Du bien-être à la désinhibition

Si l’alcool est dangereux, c’est parce qu’il agit sur le cerveau où il «perturbe la propagation de l’influx nerveux et rend les neurones moins excitables», explique Marc Augsburger. Avec un verre ou deux, nous avons une sensation de relâchement et de bien-être, appréciée lors des soirées entre amis. Mais à mesure que l’on boit, l’éthanol diminue peu à peu la capacité de concentration, la coordination des mouvements et les réflexes, il restreint le champ visuel et affecte la perception des distances. Il désinhibe à tel point qu’il diminue la perception du danger, ce qui augmente la prise risques. Autant de facteurs qui modifient le comportement sur la route.

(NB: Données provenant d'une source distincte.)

(** * simple-mongo-proxy: the connection lifecycle and the request handlers

    A shallow embedding of the Express server of [src/unnamed/part_000]
    (the proxy with the [/health] and [/diagnose] probes) and of its earlier
    form [src/server.js].  The two files share [connectToMongo], the startup
    check, the listen callback and the SIGINT handler word for word; they
    differ in the handlers.

    The MongoDB driver and the clock are external: they are a record of
    oracles ([Driver]) that answer each call from the history of the process,
    so every theorem holds for every driver behaviour.  A handler runs from
    its first line to its response; the event loop delivers requests and
    signals one after the other. *)

From Stdlib Require Import String Ascii List ZArith Lia Bool.
Import ListNotations.
Open Scope string_scope.
Set Warnings "-register-all".

(** ** JavaScript values *)

Inductive jsval : Type :=
| JUndef
| JNull
| JBool (b : bool)
| JNum (n : Z)
| JStr (s : string)
| JArr (l : list jsval)
| JObj (fields : list (string * jsval))
| JFun (name : string).

(** [if (v)], [!v], [a || b]: the falsy values are undefined, null, false,
    0 and the empty string.  Numbers are integers here; a fractional number
    is truthy like any other non-zero number. *)
Definition truthy (v : jsval) : bool :=
  match v with
  | JUndef | JNull => false
  | JBool b => b
  | JNum n => negb (n =? 0)%Z
  | JStr s => negb (s =? "")
  | JArr _ | JObj _ | JFun _ => true
  end.

Definition js_or (a b : jsval) : jsval := if truthy a then a else b.

Fixpoint assoc (k : string) (l : list (string * jsval)) : option jsval :=
  match l with
  | [] => None
  | (k', v) :: l' => if k =? k' then Some v else assoc k l'
  end.

(** [o[k] = v] on an object: an existing key keeps its place. *)
Fixpoint assoc_set (k : string) (v : jsval) (l : list (string * jsval))
  : list (string * jsval) :=
  match l with
  | [] => [(k, v)]
  | (k', v') :: l' =>
      if k =? k' then (k, v) :: l' else (k', v') :: assoc_set k v l'
  end.

Definition keys (v : jsval) : list string :=
  match v with
  | JObj l => map fst l
  | _ => []
  end.

(** [v.k] on a value that is neither null nor undefined.  Of the names this
    program reads, the prototypes only supply [length] (arrays, strings) and
    [sort] (arrays). *)
Definition get_prop (v : jsval) (k : string) : jsval :=
  match v with
  | JObj l => match assoc k l with Some x => x | None => JUndef end
  | JArr l =>
      if k =? "length" then JNum (Z.of_nat (List.length l))
      else if k =? "sort" then JFun "Array.prototype.sort"
      else JUndef
  | JStr s =>
      if k =? "length" then JNum (Z.of_nat (String.length s)) else JUndef
  | _ => JUndef
  end.

Definition set_prop (o : jsval) (k : string) (v : jsval) : jsval :=
  match o with
  | JObj l => JObj (assoc_set k v l)
  | _ => o
  end.

Definition nullish (v : jsval) : bool :=
  match v with
  | JUndef | JNull => true
  | _ => false
  end.

(** [String.prototype.split] with a one-character separator. *)
Fixpoint split_acc (sep : ascii) (cur : string) (s : string) : list string :=
  match s with
  | EmptyString => [cur]
  | String c s' =>
      if Ascii.eqb c sep then cur :: split_acc sep "" s'
      else split_acc sep (cur ++ String c "") s'
  end.

Definition split (sep : ascii) (s : string) : list string :=
  split_acc sep "" s.
(** X7. With the header buffer granted and 548 bytes to read, the program is
    the walk of the header that the layout gives for these 548 bytes, started
    right after the header has been read and printed: the file offset is
    behind the header, one [read] of 548 is logged, the header line is on
    [stdout]. *)
Theorem parse_eif_file_is_header_then_walk (w : world) :
  548 <= heap_free w ->
  548 <= max_rw_count w ->
  (Z.to_nat (file_pos w) + 548 <= length (file_data w))%nat ->
  let buf := payload_at (file_data w) (file_pos w) 548 in
  let h := layout_header buf in
  parse_eif_file w
  = walk_sections h buf (put_stdout (header_line h) (after_read 548 w))
  /\ file_pos (after_read 548 w) = file_pos w + 548
  /\ syscalls (after_read 548 w) = syscalls w ++ [SysRead 548 548].
Proof.
  intros Hheap Hrw Hav. cbv zeta.
  destruct (read_data_available 548 w) as [Hdata Hgot]; [lia | lia |].
  rewrite parse_eif_file_unfold.
  destruct (Z.leb_spec 548 (heap_free w)); [|lia].
  cbv zeta. rewrite Hgot, Z.eqb_refl, Hdata.
  split; [reflexivity|].
  unfold after_read. rewrite Hgot. split; reflexivity.
Qed.

Lemma parse_eif_file_is_header_then_walk_witness :
  let w := sample_world two_metadata_file in
  let buf := payload_at (file_data w) (file_pos w) 548 in
  let h := layout_header buf in
  parse_eif_file w
  = walk_sections h buf (put_stdout (header_line h) (after_read 548 w))
  /\ file_pos (after_read 548 w) = file_pos w + 548
  /\ syscalls (after_read 548 w) = syscalls w ++ [SysRead 548 548].
Proof.
  apply (parse_eif_file_is_header_then_walk (sample_world two_metadata_file)).
  - vm_compute. discriminate.
  - vm_compute. discriminate.
  - vm_compute. lia.
Defined.

(** X8. A file whose section count field (bytes 26-27) reads above 32 makes
    the program stop at the assertion on the count after its one [read] of
    the 548 header bytes: no [lseek] and no further [read] has been made, and
    the file offset stands right behind the header. The assertion ends the
    program through [abort], so nothing is said here of [stdout]. *)
Theorem oversized_count_stops_program (w : world) :
  548 <= heap_free w ->
  548 <= max_rw_count w ->
  (Z.to_nat (file_pos w) + 548 <= length (file_data w))%nat ->
  32 < field (payload_at (file_data w) (file_pos w) 548) 26 2 ->
  fst (parse_eif_file w) = Exit TooManySections
  /\ syscalls (snd (parse_eif_file w)) = syscalls w ++ [SysRead 548 548]
  /\ file_pos (snd (parse_eif_file w)) = file_pos w + 548.
Proof.
  intros Hheap Hrw Hav Hcnt.
  destruct (read_data_available 548 w) as [Hdata Hgot]; [lia | lia |].
  rewrite parse_eif_file_unfold.
  destruct (Z.leb_spec 548 (heap_free w)); [|lia].
  cbv zeta. rewrite Hgot, Z.eqb_refl, Hdata, walk_sections_unfold.
  cbn [layout_header section_cnt].
  destruct (Z.leb_spec
              (field (payload_at (file_data w) (file_pos w) 548) 26 2) 32);
    [lia|].
  cbn [fst snd]. unfold after_read. rewrite Hgot.
  split; [reflexivity|]. split; reflexivity.
Qed.

Lemma oversized_count_stops_program_witness :
  let w := sample_world (encode_header (sample_header 33 [] [])) in
  fst (parse_eif_file w) = Exit TooManySections
  /\ syscalls (snd (parse_eif_file w)) = syscalls w ++ [SysRead 548 548]
  /\ file_pos (snd (parse_eif_file w)) = file_pos w + 548.
Proof.
  apply (oversized_count_stops_program
           (sample_world (encode_header (sample_header 33 [] [])))).
  - vm_compute. discriminate.
  - vm_compute. discriminate.
  - vm_compute. lia.
  - vm_compute. reflexivity.
Defined.

(** ** The walk and the section table *)

Lemma seeks_app (cs cs' : list syscall) :
  seeks (cs ++ cs') = seeks cs ++ seeks cs'.
Proof.
  induction cs as [|[]]; cbn; [reflexivity|by rewrite IHcs|exact IHcs].
Qed.

Lemma take_drop_S {A} (l : list A) (n i : nat) (x : A) :
  l !! i = Some x -> take (S n) (drop i l) = x :: take n (drop (S i) l).
Proof.
  intros H. rewrite <- (take_drop_middle l i x H) at 1.
  rewrite drop_app_length' by (rewrite length_take; apply lookup_lt_Some in H; lia).
  reflexivity.
Qed.

(** What a completed run of the loop has sought and warned about. *)
Lemma walk_loop_table (h : EifHeader) (n i : nat) (st st' : locals)
    (w w' : world) :
  walk_loop h n i st w = (Ok st', w') ->
  exists ds cs,
    stdout w' = stdout w ++ ds
    /\ length ds = n
    /\ syscalls w' = syscalls w ++ cs
    /\ seeks cs = int64_t <$> take n (drop i (section_offsets h))
    /\ stderr w'
       = stderr w ++ warnings (take n (drop i (section_sizes h))) ds.
Proof.
  revert i st w. induction n as [|n IH]; intros i [buf md] w Hrun.
  - cbn in Hrun. injection Hrun as <- <-. exists [], [].
    rewrite !app_nil_r. repeat split; reflexivity.
  - cbn [walk_loop] in Hrun. unfold IO.bind in Hrun.
    destruct (section_iter h i (buf, md) w) as [[[buf1 md1]|f] w1] eqn:Eit;
      [|discriminate].
    apply section_iter_Ok in Eit
      as (o & d & Ho & Hd & Hseek & _ & _ & Hout & Herr & _ & _ & _ & _ & _
          & Hmd).
    cbv zeta in *.
    set (ws := after_seek o w) in *.
    set (sh := layout_section_header _) in *.
    apply IH in Hrun as (ds & cs & Hout' & Hlen & Hsys' & Hseeks & Herr').
    assert (Hws : syscalls ws = syscalls w ++ [SysLseek (int64_t o) (int64_t o)]).
    { destruct Hseek as [(? & ? & ->)|(-> & ->)].
      - rewrite int64_t_small by lia. reflexivity.
      - reflexivity. }
    assert (Hsys1 : exists rs, syscalls w1 = syscalls ws ++ rs /\ seeks rs = []).
    { destruct Hmd as [(_ & _ & _ & _ & -> & _)|(_ & _ & -> & _)];
        eexists; split; reflexivity. }
    destruct Hsys1 as (rs & Hsys1 & Hrs).
    exists (descriptor sh :: ds),
      ([SysLseek (int64_t o) (int64_t o)] ++ rs ++ cs).
    rewrite Hout', Hout, Hsys', Hsys1, Hws, Herr', Herr, <- !app_assoc.
    rewrite (take_drop_S _ _ _ _ Ho), (take_drop_S _ _ _ _ Hd).
    split; [reflexivity|]. split; [cbn; lia|]. split; [reflexivity|].
    split.
    + rewrite !seeks_app, Hrs, Hseeks. reflexivity.
    + cbn [warnings descriptor]. reflexivity.
Qed.

(** X9. A walk that completes has sought the offsets of the section table
    in table order, one [lseek] per section and no other, whatever order the
    offsets are in; the offset passed is the table entry converted to
    [off_t]. *)
Theorem walk_seeks_in_table_order (h : EifHeader) (buf : list byte)
    (w : world) (md : option (list byte)) (w' : world) :
  walk_sections h buf w = (Ok md, w') ->
  exists cs,
    syscalls w' = syscalls w ++ cs
    /\ seeks cs
       = int64_t <$> take (Z.to_nat (section_cnt h)) (section_offsets h).
Proof.
  rewrite walk_sections_unfold.
  destruct (section_cnt h <=? 32); [|discriminate].
  destruct (walk_loop _ _ _ _ _) as [[st|f] wl] eqn:Eloop; [|discriminate].
  intros Hrun.
  apply walk_loop_table in Eloop
    as (ds & cs & _ & _ & Hsys & Hseeks & _).
  rewrite drop_0 in Hseeks. cbn [syscalls put_stdout] in Hsys.
  exists cs. split; [|exact Hseeks].
  injection Hrun as _ <-. destruct (snd st); exact Hsys.
Qed.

C’est pour cette raison que la loi a fixé à 0,5‰ la limite de la «conduite en état d’ébriété» et à 0,8‰ la «conduite avec alcoolémie qualifiée». Ces seuils sont «purement juridiques», constate le toxicologue, car il n’est scientifiquement pas possible de dire à partir de quel taux d’alcool dans le sang un individu donné est dans l’incapacité de conduire. Il reste que, statistiquement, «à 0,8‰, on a de quatre à six fois plus de risque d’avoir un accident que si l’on n’a pas bu».

A partir du 1er octobre, les automobilistes contrôlés sur la route et suspectés d’avoir trop bu devront souffler dans un éthylomètre, plutôt que de subir une prise de sang. Mais quelle que soit la méthode utilisée pour connaître l’état d’ébriété d’un conducteur, le constat est le même: prendre le volant quand on a bu reste dangereux.

Des seuils inchangés, mais un nouveau langage

Quand on mesure l’alcool dans l’air expiré, il faut multiplier le résultat par 2000 pour connaître sa concentration dans le sang. La nouvelle loi ne changera pas les seuils limites à partir desquels on sera en infraction, mais il faudra adopter un autre vocabulaire:

Non-respect de l’interdiction de consommer de l’alcool (notamment pour les nouveaux conducteurs ou les chauffeurs professionnels): on parlera de 0,05 mg/l pour l’air expiré, équivalent à 0,10‰ d’alcool dans le sang.

  • Conduite en état d’ébriété: le 0,5‰ actuel équivaudra à 0, 25 mg/l dans l’air expiré.
  • Conduite avec alcoolémie qualifiée: le 0,8‰ se traduira pour l’éthylomètre à 0,40 mg/l.